# Data Wrangling with DataFrames Coding Quiz

In [7]:
from pyspark.sql import SparkSession
from pyspark.sql.types import IntegerType
from pyspark.sql.functions import sum as Fsum
from pyspark.sql.functions import udf

In [2]:
spark = SparkSession\
        .builder\
        .appName("data wrangling quiz")\
        .getOrCreate()

Setting default log level to "WARN".
To adjust logging level use sc.setLogLevel(newLevel).
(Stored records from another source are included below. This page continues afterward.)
(* ===== verification/ConfigLists.v ===== *)
(** * The writes of equal rank to a restrictive list

    What a group of writes leaves in an allow list or a deny list: which
    elements, in which order, whatever the order of the writes. *)

From S2P Require Import Prelude PyData PyTime ConfigDocument ConfigFields ConfigMerge.
From S2P Require Import ConfigFrame ConfigTies.
From stdpp Require Import base gmap strings pretty list sorting.
From Stdlib Require Import ZArith NArith Ascii.

(** ** Lists of texts *)

Definition is_text (e : json) : Prop := ∃ s, e = JStr s.
Definition texts (l : list json) : Prop := ∀ e, e ∈ l → is_text e.

Lemma py_eq_text a b : is_text a → is_text b → py_eq a b = true ↔ a = b.
Proof.
  intros [s ->] [t ->]. cbn. rewrite String.eqb_eq. split; [by intros ->|by intros [= ->]].
Qed.

Lemma py_in_text x l : is_text x → texts l → py_in x l = true ↔ x ∈ l.
Proof.
  intros Hx Hl. unfold py_in. rewrite existsb_true. split.
  - intros (y & Hy & Heq). apply py_eq_text in Heq as ->; auto.
  - intros Hin. exists x. split; [done|]. by apply py_eq_text.
Qed.

Lemma is_text_or_not x : is_text x ∨ ¬ is_text x.
Proof. destruct x; (left; by eexists) || (right; by intros [? ?]). Qed.

Lemma py_in_text_false x l : is_text x → texts l → py_in x l = false ↔ x ∉ l.
Proof.
  intros Hx Hl. rewrite <-(py_in_text x l) by done. by rewrite not_true_iff_false.
Qed.

Lemma text_in_or_not x l : is_text x → texts l → x ∈ l ∨ x ∉ l.
Proof.
  intros Hx Hl. destruct (py_in x l) eqn:Hin; [left|right].
  - by apply py_in_text in Hin.
  - by apply py_in_text_false in Hin.
Qed.

Section lists.
Context `{Runtime}.

Lemma text_leb_antisym a b : is_text a → is_text b →
  text_leb a b = true → text_leb b a = true → a = b.
Proof.
  intros [s ->] [t ->] Hab Hba. f_equal. by apply String.leb_antisym.
Qed.

Lemma dedupe_spec items : ∀ unique,
  texts items → texts unique → NoDup unique →
  NoDup (dedupe items unique) ∧ ∀ x, x ∈ dedupe items unique ↔ x ∈ unique ∨ x ∈ items.
Proof.
  induction items as [|y items IH]; intros unique Hi Hu Hnd; cbn [dedupe].
  { split; [done|]. intros x. split; [by left|]. by intros [?|?%not_elem_of_nil]. }
  assert (Hy : is_text y) by (apply Hi, list_elem_of_here).
  assert (Hi' : texts items) by (intros e He; apply Hi; by right).
  destruct (py_in y unique) eqn:Hin.
  - apply py_in_text in Hin; [|done..]. destruct (IH unique Hi' Hu Hnd) as [Hn Hm].
    split; [done|]. intros x. rewrite Hm, elem_of_cons. naive_solver.
  - apply py_in_text_false in Hin; [|done..].
    destruct (IH (unique ++ [y])) as [Hn Hm]; [done| | |].
    + intros e [?| ->%list_elem_of_singleton]%elem_of_app; auto.
    + apply NoDup_app. split_and!; [done|set_solver|apply NoDup_singleton].
    + split; [done|]. intros x. rewrite Hm, elem_of_app, list_elem_of_singleton, elem_of_cons.
      naive_solver.
Qed.

Lemma elem_of_stable x items before :
  texts items → texts before → x ∈ _stable items before ↔ x ∈ items.
Proof.
  intros Hi Hb. unfold _stable, by_text.
  rewrite elem_of_app, elem_of_py_sorted, !list_elem_of_filter.
  split.
  - intros [[Hin Hx]|[_ Hx]]; [|done]. by apply py_in_text in Hin; [|apply Hb|].
  - intros Hx. destruct (py_in x before) eqn:Hin; [left|by right].
    split; [by apply py_in_text; [apply Hi|..]|].
    apply py_in_text in Hin; [done|by apply Hi|done].
Qed.

Lemma filter_same {A} (P Q : A → Prop) `{∀ x, Decision (P x), ∀ x, Decision (Q x)} (l : list A) :
  (∀ x, x ∈ l → P x ↔ Q x) → filter P l = filter Q l.
Proof.
  induction l as [|x l IH]; intros Hl; [done|]. rewrite !filter_cons.
  rewrite IH by (intros; apply Hl; by right).
  pose proof (Hl x ltac:(by apply list_elem_of_here)) as Hx.
  destruct (decide (P x)), (decide (Q x)); tauto.
Qed.

(** The stable order depends on the elements only. *)
Lemma stable_same items items' before :
  NoDup items → NoDup items' → texts items → texts items' → texts before →
  (∀ x, x ∈ items ↔ x ∈ items') → _stable items before = _stable items' before.
Proof.
  intros Hn Hn' Hi Hi' Hb Hs. unfold _stable. f_equal.
  - apply filter_same. intros x Hx. rewrite !py_in_text by auto. apply Hs.
  - apply py_sorted_unique; [apply _| |].
    + apply NoDup_Permutation; [by apply NoDup_filter..|].
      intros x. rewrite !list_elem_of_filter. by rewrite Hs.
    + intros x y [_ Hx]%list_elem_of_filter [_ Hy]%list_elem_of_filter. apply text_leb_antisym; auto.
Qed.
(* ===== verification/ConfigGroups.v ===== *)
(** * Groups of layers do not mix

    The merger logs every write under its path and the rank and weight of its
    layer. Merging the patch of a layer leaves the log of every other rank and
    weight as it was, so the writes of one group can be followed from a merger
    the groups before it have filled. *)

From S2P Require Import Prelude PyData PyTime ConfigDocument ConfigFields ConfigMerge.
From S2P Require Import ConfigFrame.
From stdpp Require Import base gmap strings pretty list sorting.
From Stdlib Require Import ZArith NArith Ascii.

(** The log of a group is as it was, and so is the mode of the module. *)
Record group_kept (g : Z * Z) (m m' : Merger) : Prop := {
  gk_meta : m_meta m' = m_meta m;
  gk_log p : m_log m' !! (p, g) = m_log m !! (p, g);
  gk_before p : m_before m' !! (p, g) = m_before m !! (p, g);
}.

#[export] Instance group_kept_pre g : PreOrder (group_kept g).
Proof.
  split; [by split|]. intros m1 m2 m3 [H0 H1 H2] [K0 K1 K2].
  split; [by rewrite K0|intros p; by rewrite K1|intros p; by rewrite K2].
Qed.

Section one_layer.
Context `{Runtime} `{IpText} (g : Z * Z) (o : Origin) (Ho : group o ≠ g).

Lemma group_kept_record ptr w m : w_origin w = o → group_kept g m (_record ptr w m).
Proof.
  intros <-. split; [done|intros p|done]. cbn. by rewrite lookup_insert_ne by (intros [= _ <-]; done).
Qed.

Lemma group_kept_before ptr l m : group_kept g m (with_before <[(ptr, group o) := l]> m).
Proof. split; [done..|intros p]. cbn. by rewrite lookup_insert_ne by (intros [= _ <-]; done). Qed.

Lemma group_kept_flag ptr ws m : group_kept g m (_flag ptr ws m).
Proof. unfold _flag. by destruct (add_writes _ _ _). Qed.

Lemma group_kept_foldl {B} (f : Merger → B → Merger) l m :
  (∀ m x, group_kept g m (f m x)) → group_kept g m (foldl f m l).
Proof. intros Hf. apply (within_foldl _). intros. apply Hf. Qed.

Lemma group_kept_delete_clash ptr w m : group_kept g m (_delete_clash ptr w m).
Proof.
  apply group_kept_foldl. intros m' p. unfold clash_at.
  destruct (filter _ _); [done|apply group_kept_flag].
Qed.

Lemma group_kept_write_clash ptr w m : group_kept g m (_write_clash ptr w m).
Proof.
  apply group_kept_foldl. intros m' e. unfold clash_below.
  destruct (filter _ _); [done|apply group_kept_flag].
Qed.

Lemma group_kept_list_mix ptr others own m : group_kept g m (_flag_list_mix ptr others own m).
Proof. unfold _flag_list_mix. destruct (existsb _ _); [apply group_kept_flag|done]. Qed.

Lemma group_kept_note ptr o' v keep m : group_kept g m (_note ptr o' v keep m).
Proof. done. Qed.
Lemma group_kept_prov f m : group_kept g m (with_prov f m).
Proof. done. Qed.
Lemma group_kept_tombs f m : group_kept g m (with_tombs f m).
Proof. done. Qed.
Lemma group_kept_lint s m : group_kept g m (with_lint s m).
Proof. done. Qed.
Lemma group_kept_id m : group_kept g m (id m).
Proof. done. Qed.
Lemma group_kept_tombstone path o' m : group_kept g m (_tombstone path o' m).
Proof. done. Qed.

Hint Resolve group_kept_pre group_kept_record group_kept_before group_kept_flag group_kept_delete_clash
  group_kept_write_clash group_kept_list_mix group_kept_note group_kept_prov group_kept_tombs
  group_kept_lint group_kept_id group_kept_tombstone : stays.

Lemma group_assign base key ptr spec value : within (group_kept g) (_assign base key ptr spec value o).
Proof. unfold _assign. stays_tac. Qed.

Lemma group_delete base key path : within (group_kept g) (_delete base key path o).
Proof. unfold _delete. stays_tac. Qed.

Lemma group_apply_replace base key ptr spec new :
  within (group_kept g) (_apply_replace base key ptr spec new o).
Proof. unfold _apply_replace. stays_tac. by apply group_kept_foldl. Qed.

Lemma group_relative (f : list json * Merger → json → list json * Merger) l c m :
  (∀ c m x, group_kept g m (f (c, m) x).2) → group_kept g m (foldl f (c, m) l).2.
Proof. intros Hf. apply (within_foldl_pair _). intros. apply Hf. Qed.

Lemma group_apply_relative base key ptr add remove :
  within (group_kept g) (_apply_relative base key ptr o add remove).
Proof.
  unfold _apply_relative. apply within_bind; [apply _|..]; [auto with stays|intros current].
  intros m a m' (? & ? & [= <- <-] & Hr)%ST_bind_Ok.
  pose proof (group_relative (relative_remove ptr o) remove current m) as Hrem.
  destruct (foldl (relative_remove _ _) _ _) as [c1 m1].
  pose proof (group_relative (relative_add ptr o) add c1 m1) as Hadd.
  destruct (foldl (relative_add _ _) _ _) as [c2 m2].
  apply ST_bind_Ok in Hr as (? & ? & [= <- <-] & [= _ <-]). etrans; [|by apply group_kept_note].
  etrans; [apply Hrem|apply Hadd]; intros c0 m0 x; cbn; by destruct (py_in x c0).
Qed.

Lemma group_resolve base key ptr spec own :
  within (group_kept g) (_resolve_restrictive base key ptr spec o own).
Proof.
  unfold _resolve_restrictive. stays_tac; apply group_kept_foldl; intros m' x.
  - unfold drop_element. by destruct (py_in x _).
  - unfold settle_element. by destruct (negb _); [|destruct (py_in x _)].
Qed.

Hint Resolve group_assign group_delete group_apply_replace group_apply_relative group_resolve : stays.

Lemma group_list_op base key ptr spec replacement add remove :
  within (group_kept g) (_list_op base key ptr spec o replacement add remove).
Proof.
  unfold _list_op, remember_before. stays_tac; apply group_kept_record; by destruct replacement.
Qed.
Hint Resolve group_list_op : stays.

Lemma group_replace_list base key ptr spec value :
  within (group_kept g) (_replace_list base key ptr spec value o).
Proof. unfold _replace_list. stays_tac. Qed.

Lemma group_union_list base key ptr spec value :
  within (group_kept g) (_union_list base key ptr spec value o).
Proof. unfold _union_list. stays_tac. Qed.

Lemma group_delete_element path canon_key elements :
  within (group_kept g) (delete_element path canon_key o elements).
Proof. unfold delete_element. stays_tac. Qed.

Lemma group_create_element path field canon_key :
  within (group_kept g) (create_element path field canon_key o).
Proof. unfold create_element. stays_tac. Qed.
Hint Resolve group_replace_list group_union_list group_delete_element group_create_element : stays.

Lemma group_keyed_element merge_fields field path elements item canon_key :
  (∀ element path, within (group_kept g) (merge_fields item element path)) →
  within (group_kept g) (keyed_element merge_fields field path o elements item canon_key).
Proof. intros Hf. unfold keyed_element. stays_tac. Qed.

Lemma group_keyed_loop merge_fields field path items : ∀ keys elements,
  (∀ item element path, item ∈ items → within (group_kept g) (merge_fields item element path)) →
  within (group_kept g) (keyed_loop merge_fields field path o items keys elements).
Proof.
  induction items as [|item items IH]; intros [|canon_key keys] elements Hf;
    cbn [keyed_loop]; [auto with stays..|].
  apply within_bind; [apply _|..].
  - apply group_keyed_element. intros element path'. apply Hf. by apply list_elem_of_here.
  - intros elements'. apply (IH keys elements'). intros x element path' Hx. apply Hf. by right.
Qed.

Lemma group_keyed_list specs merge_fields base key path spec value :
  (∀ field item element path, item ∈ patch_items value →
    within (group_kept g) (merge_fields field item element path)) →
  within (group_kept g) (_keyed_list specs merge_fields base key path spec value o).
Proof.
  intros Hf. unfold _keyed_list. stays_tac; try by apply group_kept_foldl.
  all: apply group_keyed_loop; intros; by apply Hf.
Qed.

Lemma group_merge_object specs : ∀ patch, object_within (group_kept g) specs o (λ _, True) patch.
Proof.
  apply (merge_object_within _ specs o (λ _, True)). intros base path key value _ Hv Hi.
  unfold merge_entry.
  apply within_bind; [apply _|..]; [auto with stays|intros _].
  destruct (lookup_spec _ _) as [spec|]; [|auto with stays].
  apply within_bind; [apply _|..]; [auto with stays|intros []]; [apply group_delete|].
  destruct (fs_kind spec).
  1,2: stays_tac; by apply Hv.
  - destruct (_ || _); [auto with stays|apply group_assign].
  - destruct (fs_strategy spec) as [[]|]; [apply group_replace_list|apply group_union_list| |auto with stays].
    apply group_keyed_list. intros. by apply Hi.
Qed.

Lemma group_merge_patch specs patch : within (group_kept g) (merge_patch specs patch o).
Proof. unfold merge_patch. stays_tac; [by apply group_merge_object|done]. Qed.
End one_layer.

Section layers.
Context `{Runtime} `{IpText} (g : Z * Z).

(** The patches of other groups leave the log of a group. *)
Lemma group_merge_patches specs ps : (∀ po, po ∈ ps → group po.2 ≠ g) →
  within (group_kept g) (merge_patches specs ps).
Proof.
  induction ps as [|[patch o] ps IH]; intros Hg; cbn [merge_patches]; [apply within_ret; apply _|].
  apply within_bind; [apply _|..].
  - apply group_merge_patch. apply (Hg (patch, o)), list_elem_of_here.
  - intros _. apply IH. intros po Hp. apply Hg. by right.
Qed.
End layers.
(** The merger of a module after exceptions that are not approved. *)
Lemma exceptions_chain plugin rank subject today days key module specs excs : ∀ st st' m',
  fold_result (exception_step plugin rank subject today days) st excs = Ok st' →
  pl_modules plugin !! key = Some module → pl_specs plugin key = Ok specs →
  (∀ e, e ∈ excs → ex_module_key e = key → ex_approved e = false) →
  xs_mergers st' !! key = Some m' →
  ∃ m, xs_mergers st !! key = Some m ∧ rtc (excepted module key specs) m m'.
Proof.
  induction excs as [|exc excs IH]; intros st st' m' Hrun Hmodule Hspecs Happ Hm'; cbn [fold_result] in Hrun.
  { injection Hrun as <-. by exists m'. }
  apply result_bind_Ok in Hrun as (st1 & H1 & H2).
  destruct (IH st1 st' m' H2 Hmodule Hspecs ltac:(intros e He; apply Happ; by right) Hm') as (m1 & Hm1 & Hrtc).
  pose proof (step_excepted _ _ _ _ _ _ _ _ _ _ _ H1 Hmodule Hspecs (Happ exc ltac:(by left))) as Hstep.
  destruct (xs_mergers st !! key) as [m|]; [|congruence].
  destruct Hstep as (m2 & Hm2 & Hexc). assert (m2 = m1) as -> by congruence.
  exists m. split; [done|]. by eapply rtc_l.
Qed.
End mergers.

(** ** What the chain keeps *)

Section chain.
Context `{Runtime} `{IpText} `{N : IpNetworks} `{!IpNetworksLaws N}.
Context (module : Module_) (key : string) (specs : SpecIndex).

(** A top-level field the checks of the library hold for. *)
Record plain_field (k : string) (spec : FieldSpec) : Prop := {
  pf_spec : specs !! [k] = Some spec;
  pf_leaf : is_leaf spec;
  pf_name : k ≠ WILDCARD;
  pf_checked : FieldSpec_check spec = Ok spec;
  pf_ranked r : r ∈ fs_ranking spec → py_eq r JNull = false;
}.

(** The values a module ends with are no looser, field by field. *)
Definition fields_no_looser (m m' : Merger) : Prop :=
  ∀ v1 st1 v2 st2 k spec,
    filled module key specs m = Ok (v1, st1) → filled module key specs m' = Ok (v2, st2) →
    plain_field k spec → no_looser spec (field_of k v1) (field_of k v2).

Lemma excepted_fields m m' : enrolled specs m → excepted module key specs m m' → fields_no_looser m m'.
Proof.
  intros Hm [->|[Hw _]] v1 st1 v2 st2 k spec H1 H2 [Hspec Hleaf Hk Hc Hr].
  { by assert (v1 = v2) as -> by congruence. }
  unfold _exception_widens in Hw. rewrite H1, H2 in Hw. cbn [mbind result_bind fst] in Hw.
  apply result_bind_Ok in Hw as (items & Hi & [= [Hlen _]%orb_false_iff]).
  apply negb_false_iff, bool_decide_eq_true in Hlen. destruct items; [|done].
  eapply (step_no_looser module key specs k spec); try done.
  intros Hkind Hnull%assoc_get_pair. by apply (en_lists _ _ Hm k spec) in Hnull; [|apply top_lookup|].
Qed.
For SparkR, use setLogLevel(newLevel).
24/08/12 01:26:16 WARN NativeCodeLoader: Unable to load native-hadoop library for your platform... using builtin-java classes where applicable


In [3]:
DATA_PATH = '../../data/sparkify_log_small.json'
user_log = spark.read.json(DATA_PATH)



## Question 1
### Which page did user id "" (empty string) NOT visit?

First we will see all the posibilities that a user had to visit a page

In [10]:
pages_to_visit = user_log.select('page').dropDuplicates()
pages_to_visit.show()

+----------------+
|            page|
+----------------+
|Submit Downgrade|
|            Home|
|       Downgrade|
|          Logout|
|   Save Settings|
|           About|
|        Settings|
|           Login|
|        NextSong|
|            Help|
|         Upgrade|
|           Error|
|  Submit Upgrade|
+----------------+



Then, let's see which pages do the _empty user_ visited.

In [16]:
# show pages that the empty user visited
empty_user_visited_pages = set(
    user_log.filter(user_log.userId == '').select(['userId','page']).dropDuplicates().toPandas().page.unique()
)
empty_user_visited_pages

{'About', 'Help', 'Home', 'Login'}

Then the pages not visited by the empty user are:


In [17]:
pages_list = set(pages_to_visit.toPandas().page.unique())
# pages the empty user did not visit
pages_list - empty_user_visited_pages

{'Downgrade',
 'Error',
 'Logout',
 'NextSong',
 'Save Settings',
 'Settings',
 'Submit Downgrade',
 'Submit Upgrade',
 'Upgrade'}

## Question 2 - Reflect 
### What type of user does the empty string user id most likely refer to?

In [19]:
user_log.filter(user_log.userId == '').head(5)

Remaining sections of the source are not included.